Quelqu’un m’a transmis un message écrit à propos de Brand sur Facebook. Je ne connais pas la personne qui l’a écrit et je ne souhaite pas la nommer. Ce qui est important, c’est que ce message était symptomatique d’un ensemble d’attitudes snobs et condescendantes qu’il est apparemment acceptable d’afficher tout en se classant à gauche. Le ton était horriblement hautain, comme s’il s’agissait d’un instituteur notant le travail d’un enfant ou d’un psychiatre évaluant un patient. Brand, apparemment, est « manifestement extrêmement instable… à une mauvaise relation ou à un accident de carrière près de s’effondrer dans la toxicomanie ou pire ». Bien que la personne affirme qu’elle « aime beaucoup [Brand] », il ne lui vient peut-être pas à l’esprit que l’une des raisons pour lesquelles Brand pourrait être « instable » est justement cette sorte d’« évaluation » condescendante et faussement supérieure de la part de la bourgeoisie de « gauche ». Il y a également une parenthèse choquante, mais révélatrice où l’individu fait référence avec désinvolture à « l’éducation lacunaire de Brand [et] à ses glissements sémantiques, caractéristiques de l’autodidacte » – ce qui, dit généreusement cet individu, « ne me pose aucun problème » – comme c’est bien de leur part ! Il ne s’agit pas d’un bureaucrate colonial racontant ses tentatives d’enseigner la langue anglaise à des « indigènes » au XIXe siècle, ni du maître d’école victorien d’une institution privée décrivant un boursier, mais d’un « gauchiste » écrivant il y a quelques semaines. 
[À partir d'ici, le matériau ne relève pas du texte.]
(** A round of the search after the first scores. *)
Lemma bayesian_Next_guided bs scores : (0 < batchSize bs)%Z → Forall drawable (bs_sweeps bs) → scores ≠ [] →
  ∃ bs' configs done_, bayesian_Next bs scores = Ok (bs', configs, done_) ∧ same_settings bs bs' ∧
    (length configs <= Z.to_nat (batchSize bs))%nat ∧
    ((maxIterations bs <= guidedCount bs)%Z → configs = [] ∧ done_ = true) ∧
    ((guidedCount bs < maxIterations bs)%Z → guidedCount bs' = (guidedCount bs + 1)%Z).
Proof.
  intros Hb Hd Hs. destruct scores as [|sc scs]; [done|]. unfold bayesian_Next. set (scores := sc :: scs).
  destruct (Z.leb_spec (maxIterations bs) (guidedCount bs)).
  { eexists bs, [], true. split; [done|]. split; [done|]. split; [cbn; lia|]. split; [done|]. intros; lia. }
  set (bs1 := mkBayesian _ _ _ _ _ _). destruct (guided_ok bs1 scores Hb) as (guided & bs2 & -> & Hset & Hg & Hlen). cbn.
  destruct guided as [configs|e].
  - eexists bs2, configs, _. split; [reflexivity|]. split; [done|]. split; [by apply Hlen|]. split; [lia|]. by intros _.
  - unfold generateRandomBatch. destruct Hset as (E1 & E2 & E3 & E4). rewrite E1, E2. cbn.
    destruct (sample_batch_ok (batchSize bs) (bs_sweeps bs) (bs_rng bs2) Hd ltac:(lia)) as (configs & r & -> & Hl). cbn.
    eexists _, configs, false. split; [reflexivity|]. split; [done|]. split; [lia|]. split; [lia|]. by intros _.
Qed.

Context (run : RunConfig F → result P) (cancelled : nat → nat → option error) (score_over : P → DateRange → F) (splits : list Split).
Abbreviation search_loop := (search_loop run cancelled score_over splits).
Abbreviation runSearch := (runSearch run cancelled score_over splits).

Lemma length_scoreBatch combos results origins (id : nat) :
  length (scoreBatch (P := P) score_over splits combos results origins id) = length combos.
Proof. apply length_imap. Qed.

Lemma guided_rounds m bases (st : SearchState F P (@bayesianStrategy R)) :
  let bs := se_strategy st in
  (0 < batchSize bs)%Z → Forall drawable (bs_sweeps bs) → se_scores st ≠ [] → length (se_scores st) = se_nextID st →
  (maxIterations bs - guidedCount bs <= Z.of_nat m)%Z →
  ∃ st', search_loop (S m) bases st = Some (Ok st') ∧ length (se_scores st') = se_nextID st' ∧
    (se_nextID st' <= se_nextID st + m * Z.to_nat (batchSize bs))%nat.
Proof.
  revert st. induction m as [|m IH]; intros st bs Hb Hd Hs Hid Hm.
  - cbn [Search.search_loop]. unfold search_round. cbn [Search_Next bayesian_strategy].
    destruct (bayesian_Next_guided (se_strategy st) (se_scores st) Hb Hd Hs) as (bs' & configs & done_ & -> & _ & _ & Hend & _).
    destruct Hend as [-> ->]; [fold bs; lia|]. cbn. eexists. split; [reflexivity|]. cbn. split; [done|lia].
  - remember (S m) as fuel eqn:Ef. cbn [Search.search_loop]. unfold search_round. cbn [Search_Next bayesian_strategy].
    destruct (bayesian_Next_guided (se_strategy st) (se_scores st) Hb Hd Hs) as (bs' & configs & done_ & -> & Hset & Hlen & Hend & Hcount).
    destruct Hset as (E1 & E2 & E3 & E4). fold bs in Hlen, Hend, Hcount, E1, E2, E3, E4.
    destruct (Z.le_gt_cases (maxIterations bs) (guidedCount bs)) as [Hle|Hgt].
    { destruct Hend as [-> ->]; [done|]. cbn. eexists. split; [reflexivity|]. cbn. split; [done|lia]. }
    specialize (Hcount ltac:(lia)). cbn [mbind result_bind].
    set (st1 := mkSearch bs' (se_results st ++ runBatch run cancelled (se_batch st) (expand_batch splits bases (se_nextID st) configs).*1)
       (se_scores st ++ scoreBatch score_over splits configs (runBatch run cancelled (se_batch st) (expand_batch splits bases (se_nextID st) configs).*1)
          (expand_batch splits bases (se_nextID st) configs).*2 (se_nextID st)) (se_nextID st + length configs) (S (se_batch st))).
    assert (Hst1 : length (se_scores st1) = se_nextID st1) by (cbn; rewrite length_app, length_scoreBatch; lia).
    assert (Hnext : ∃ st', search_loop fuel bases st1 = Some (Ok st') ∧ length (se_scores st') = se_nextID st' ∧
      (se_nextID st' <= se_nextID st + fuel * Z.to_nat (batchSize bs))%nat).
    { subst fuel. destruct (IH st1) as (st' & E & Hl & Hn); cbn [st1 se_strategy se_scores].
      - by rewrite E2.
      - by rewrite E1.
      - intros Hnil. apply app_eq_nil in Hnil as [? _]. done.
      - done.
      - rewrite E3, Hcount. lia.
      - exists st'. split; [done|]. split; [done|]. cbn [st1 se_strategy se_nextID] in Hn. rewrite E2 in Hn. lia. }
    destruct configs as [|cfg configs], done_; try exact Hnext.
    + eexists. split; [reflexivity|]. cbn. split; [done|lia].
    + eexists. split; [reflexivity|]. fold st1. split; [done|]. cbn [st1 se_nextID]. lia.
Qed.

(** C30. A Bayesian search ends.  Whatever the runs, their scores, the splits and
    the generator do, a search with a positive batch and at least one initial
    sample, over sweeps with values, stops within two rounds more than the guided
    iterations it is allowed, without a panic; every combination proposed has a
    score, and no more are proposed than the initial samples and a batch per
    guided iteration. *)
Theorem bayesian_search_ends bases bs :
  (0 < batchSize bs)%Z → (0 < initialSamples bs)%Z → (0 <= maxIterations bs)%Z → guidedCount bs = 0%Z → Forall drawable (bs_sweeps bs) →
  ∃ st, runSearch (Z.to_nat (maxIterations bs) + 2) bases bs = Some (Ok st) ∧
    length (se_scores st) = se_nextID st ∧
    (Z.of_nat (se_nextID st) <= initialSamples bs + maxIterations bs * batchSize bs)%Z.
Proof.
  intros Hb Hi Hmax Hg Hd. rewrite Nat.add_comm. unfold Search.runSearch. cbn [Nat.add].
  remember (S (Z.to_nat (maxIterations bs))) as fuel eqn:Ef. cbn [Search.search_loop]. unfold search_round.
  cbn [Search_Next bayesian_strategy se_strategy se_scores]. unfold bayesian_Next, generateInitialSamples, generateRandomBatch.
  destruct (sample_batch_ok (initialSamples bs) (bs_sweeps bs) (bs_rng bs) Hd ltac:(lia)) as (configs & r & -> & Hl). cbn [mbind result_bind].
  set (st1 := mkSearch _ _ _ _ _).
  destruct (guided_rounds (Z.to_nat (maxIterations bs)) bases st1) as (st & E & Hs & Hn).
  - done.
  - done.
  - cbn. intros Hnil. apply (f_equal length) in Hnil. rewrite length_scoreBatch, Hl in Hnil. cbn in Hnil. lia.
  - cbn. by rewrite length_scoreBatch.
  - cbn. lia.
  - exists st. destruct configs as [|cfg configs]; [cbn in Hl; lia|]. subst fuel. split; [exact E|]. split; [done|].
    cbn [st1 se_nextID se_strategy put_rng batchSize] in Hn. rewrite Hl in Hn. lia.
Qed.

(** An initial batch of none is asked for again without end. *)
Lemma empty_batch_never_ends fuel bases bs :
  initialSamples bs = 0%Z → runSearch fuel bases bs = None.
Proof.
  intros Hi. unfold Search.runSearch. generalize 0%nat at 2. generalize (@nil (RunResult F P)). intros res b. revert bs Hi res b.
  induction fuel as [|fuel IH]; intros bs Hi res b; [done|]. cbn [Search.search_loop]. unfold search_round.
  cbn [Search_Next bayesian_strategy se_strategy se_scores]. unfold bayesian_Next, generateInitialSamples, generateRandomBatch, sample_batch.
  rewrite Hi. change (Z.to_nat 0) with 0%nat. cbn. rewrite app_nil_r. by apply IH.
Qed.
End Ends.

(** ** A search, run *)
Section Searched.
Local Open Scope Z_scope.
(** A counter as the generator; exponentials and roots that are constant. *)
Local Instance counter_rand : GoRand nat := {| rng_seed := λ _ _, 0%nat; IntN := λ n r, ((r mod n)%nat, S r); Perm := λ n r, (seq 0 n, S r) |}.
Local Instance counter_floats : GoRandFloat nat xq := {| Float64 := λ r, (lit (Z.of_nat r mod 7) 7, S r) |}.
Local Instance flat_normal : NumNormal xq := {| fexp := λ _, of_Z 1; ferf := λ _, of_Z 0; fpi := of_Z 3; fsqrt_2 := of_Z 1 |}.
Local Instance flat_sqrt : NumSqrt xq := {| fsqrt := λ _, of_Z 1 |}.
Local Instance plain_text : GoFloatText xq := {| ParseFloat := λ _, None; Sprintf_g := λ _, ""%string |}.

Definition acquisition : list xq := of_Z <$> [3; 1; 4; 1; 5].
Lemma topKIndices_selects_witness :
  ∃ idx, topKIndices acquisition 2 = Ok idx ∧ idx = [4; 2]%nat ∧
    ∀ i j, i ∈ idx → (j < 5)%nat → j ∉ idx → flt (entry acquisition i) (entry acquisition j) = false.
Proof.
  destruct (topKIndices_selects acquisition 2 ltac:(lia) ltac:(by repeat constructor)) as (idx & E & _ & _ & _ & Hbest).
  exists idx. split; [done|]. split; [|exact Hbest].
  assert (Ev : topKIndices acquisition 2 = Ok [4; 2]%nat) by (vm_compute; reflexivity). rewrite Ev in E. by injection E.
Defined.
Que faire à partir de là ? Il faut d’abord identifier les caractéristiques des discours et des désirs qui nous ont conduits à ce passage sinistre et démoralisant, où les classes ont disparu, mais où le moralisme est partout, où la solidarité est impossible, mais où la culpabilité et la peur sont omniprésentes – et ce n’est pas parce que nous sommes terrorisés par la droite, mais parce que nous avons laissé les modes bourgeois de subjectivité contaminer notre mouvement. Je pense qu’il y a deux configurations libidinales-discursives qui ont conduit à cette situation. Elles se disent de gauche, mais – comme l’épisode Brand l’a clairement montré – elles sont à bien des égards le signe que la gauche – définie comme un agent de la lutte des classes – a pratiquement disparu. 
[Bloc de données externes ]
Lemma index_assets_snoc n (l : list Asset) idx a :
  index_assets n (l ++ [a]) idx = <[CompositeFigi a := (n + length l)%nat]> (index_assets n l idx).
Proof.
  revert n idx. induction l as [|b l IH]; intros n idx; cbn; [by rewrite Nat.add_0_r|].
  rewrite IH. by replace (S n + length l)%nat with (n + S (length l))%nat by lia.
Qed.

Lemma asset_known df figi i :
  frame_shape df → distinct df → df_assetIndex df !! figi = Some i →
  ∃ b, df_assets df !! i = Some b ∧ CompositeFigi b = figi.
Proof.
  intros Hs [Ha _] Hi. rewrite (fs_index _ Hs) in Hi.
  destruct (index_assets_Some 0 (df_assets df) ∅ figi i Ha Hi) as (_ & b & Hb & Hf); [apply lookup_empty|].
  exists b. by rewrite Nat.sub_0_r in Hb.
Qed.

Lemma asset_unknown df figi :
  frame_shape df → distinct df → df_assetIndex df !! figi = None → figi ∉ CompositeFigi <$> df_assets df.
Proof.
  intros Hs [Ha _] Hi (b & -> & Hb)%list_elem_of_fmap. apply list_elem_of_lookup in Hb as (k & Hk).
  rewrite (fs_index _ Hs), (index_assets_lookup 0 _ _ k) in Hi by done. done.
Qed.

Lemma asset_position df a i :
  frame_shape df → distinct df → df_assets df !! i = Some a → df_assetIndex df !! CompositeFigi a = Some i.
Proof. intros Hs [Ha _] Hi. by rewrite (fs_index _ Hs), (index_assets_lookup 0 _ _ i). Qed.
Lemma append_perf_like (df : DataFrame F) x y z (h : History F) p :
  (∀ perf, perfData h = Some perf → perf_like perf) → append_perf df [x; y; z] h = Ok p → perf_like p.
Proof.
  intros Hh. unfold append_perf. destruct (perfData h) as [perf|].
  - destruct (Hh perf eq_refl) as [(times & eq & bm & rf & -> & He & Hb & Hr & Ht)].
    unfold AppendRow, Len. cbn [df_err perf_frame build df_times df_assets df_metrics length Nat.mul Nat.add Nat.eqb negb].
    destruct (negb _ && negb _) eqn:Hafter; [done|]. intros [= <-]. split.
    eexists (times ++ [_]), (eq ++ [_]), (bm ++ [_]), (rf ++ [_]). split; [reflexivity|]. rewrite !length_app. cbn.
    split; [lia|]. split; [lia|]. split; [lia|]. apply sorted_snoc; [done|]. intros u Hu.
    apply andb_false_iff in Hafter as [Hn|Ha]; [by destruct times|]. apply negb_false_iff in Ha.
    rewrite After_Before in Ha. unfold End in Ha at 1. cbn [df_times perf_frame build] in Ha. by rewrite Hu in Ha.
  - intros [= <-]. split. exists [End df], [x], [y], [z]. split; [done|]. split; [done|]. split; [done|]. split; [done|].
    by repeat constructor.
Qed.

(** An account whose history, when there is one, has that shape. *)
Definition typed_history a : Prop := ∀ perf, perf_of a = Some perf → perf_like perf.

(** The rows on record: none before the first mark. *)
Definition rows_of a times eq bm rf : Prop :=
  match perf_of a with
  | Some perf => perf = perf_frame times eq bm rf
  | None => times = [] ∧ eq = [] ∧ bm = [] ∧ rf = []
  end.
(** Whether a frame's last instant is after the last mark. *)
Definition marks_later (df : DataFrame F) a : bool :=
  match perf_of a with Some perf => (Len perf =? 0)%nat || After (End df) (End perf) | None => true end.

Lemma append_perf_row (df : DataFrame F) x y z a times eq bm rf :
  rows_of a times eq bm rf →
  match append_perf df [x; y; z] (history a) with
  | Ok perf => marks_later df a = true ∧ perf = perf_frame (times ++ [End df]) (eq ++ [x]) (bm ++ [y]) (rf ++ [z])
  | Err _ => marks_later df a = false
  end.
Proof.
  unfold rows_of, marks_later, perf_of, append_perf. destruct (perfData (history a)) as [perf|].
  - intros ->. unfold AppendRow, Len. cbn [df_err perf_frame build df_times df_assets df_metrics length Nat.mul Nat.add Nat.eqb negb].
    rewrite <-negb_orb. destruct (_ || _) eqn:E; cbn [negb]; [|done]. split; [done|reflexivity].
  - by intros (-> & -> & -> & ->).
Qed.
Dans le château des vampires

La première configuration est ce que j’ai appelé le Château des vampires. Le château des vampires est spécialisé dans la propagation de la culpabilité. Il est animé par le désir d’un prêtre d’excommunier et de condamner, par le désir d’un universitaire d’être le premier à repérer une erreur et par le désir d’un hipster de faire partie de la foule. Le danger de s’attaquer au château des vampires est de donner l’impression – et il fera tout pour renforcer cette idée – que l’on s’attaque aussi aux luttes contre le racisme, le sexisme, l’hétérosexisme. Mais loin d’être la seule expression légitime de ces luttes, le Château des vampires se comprend mieux comme une perversion et une appropriation bourgeoise-libérale de l’énergie de ces mouvements. Le Château des vampires est né au moment où la lutte pour ne pas être défini par des catégories identitaires est devenue la quête d’une reconnaissance des « identités » par un grand Autre bourgeois. 
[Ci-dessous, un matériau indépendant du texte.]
Definition grown_balance (p e b : Qc) : Qc := if qc_ltb 0 p then b * (1 + (e - p) / p) else b.
Lemma grown_balance_exact (p e b : Qc) :
  (if flt (of_Z 0) (Fin p) then fmul (Fin b) (fadd (of_Z 1) (fdiv (fsub (Fin e) (Fin p)) (Fin p))) else Fin b)
  = Fin (grown_balance p e b).
Proof.
  unfold grown_balance. change (flt (of_Z 0) (Fin p)) with (qc_ltb 0 p). qc_case; [|done].
  change (fsub (Fin e) (Fin p)) with (Fin (e - p)). rewrite fdiv_Fin by by apply qc_pos_ne. reflexivity.
Qed.
Lemma grown_balance_mono (p e b b' : Qc) :
  0 <= e → 0 <= b' → b' <= b → 0 <= grown_balance p e b' ∧ grown_balance p e b' <= grown_balance p e b.
Proof.
  intros He Hb Hle. unfold grown_balance. qc_case; [|done].
  assert (Hp : p ≠ 0) by by apply qc_pos_ne.
  assert (Hf : (1 + (e - p) / p) * p = e) by (field; done). revert Hf. generalize (1 + (e - p) / p). intros k Hf.
  assert (Hk : 0 <= k). { destruct (Qclt_le_dec k 0) as [Hn|]; [exfalso|done]. qcnra. }
  split; [by apply qc_mul_nonneg|]. assert (0 <= (b - b') * k) by (apply qc_mul_nonneg; qclra).
  replace ((b - b') * k) with (b * k - b' * k) in * by ring. qclra.
Qed.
Le privilège dont je jouis en tant qu’homme blanc consiste en partie à ne pas être conscient de mon appartenance ethnique et de mon sexe, et c’est une expérience révélatrice que d’être occasionnellement rendu conscient de ces points aveugles. Mais plutôt que de rechercher un monde dans lequel chacun se libère de la classification identitaire, le Château des vampires cherche à ramener les gens dans des camps identitaires, où ils sont à jamais définis dans les termes établis par le pouvoir dominant, paralysés par la conscience de soi et isolés par une logique de solipsisme qui insiste sur le fait que nous ne pouvons pas nous comprendre à moins d’appartenir au même groupe identitaire. 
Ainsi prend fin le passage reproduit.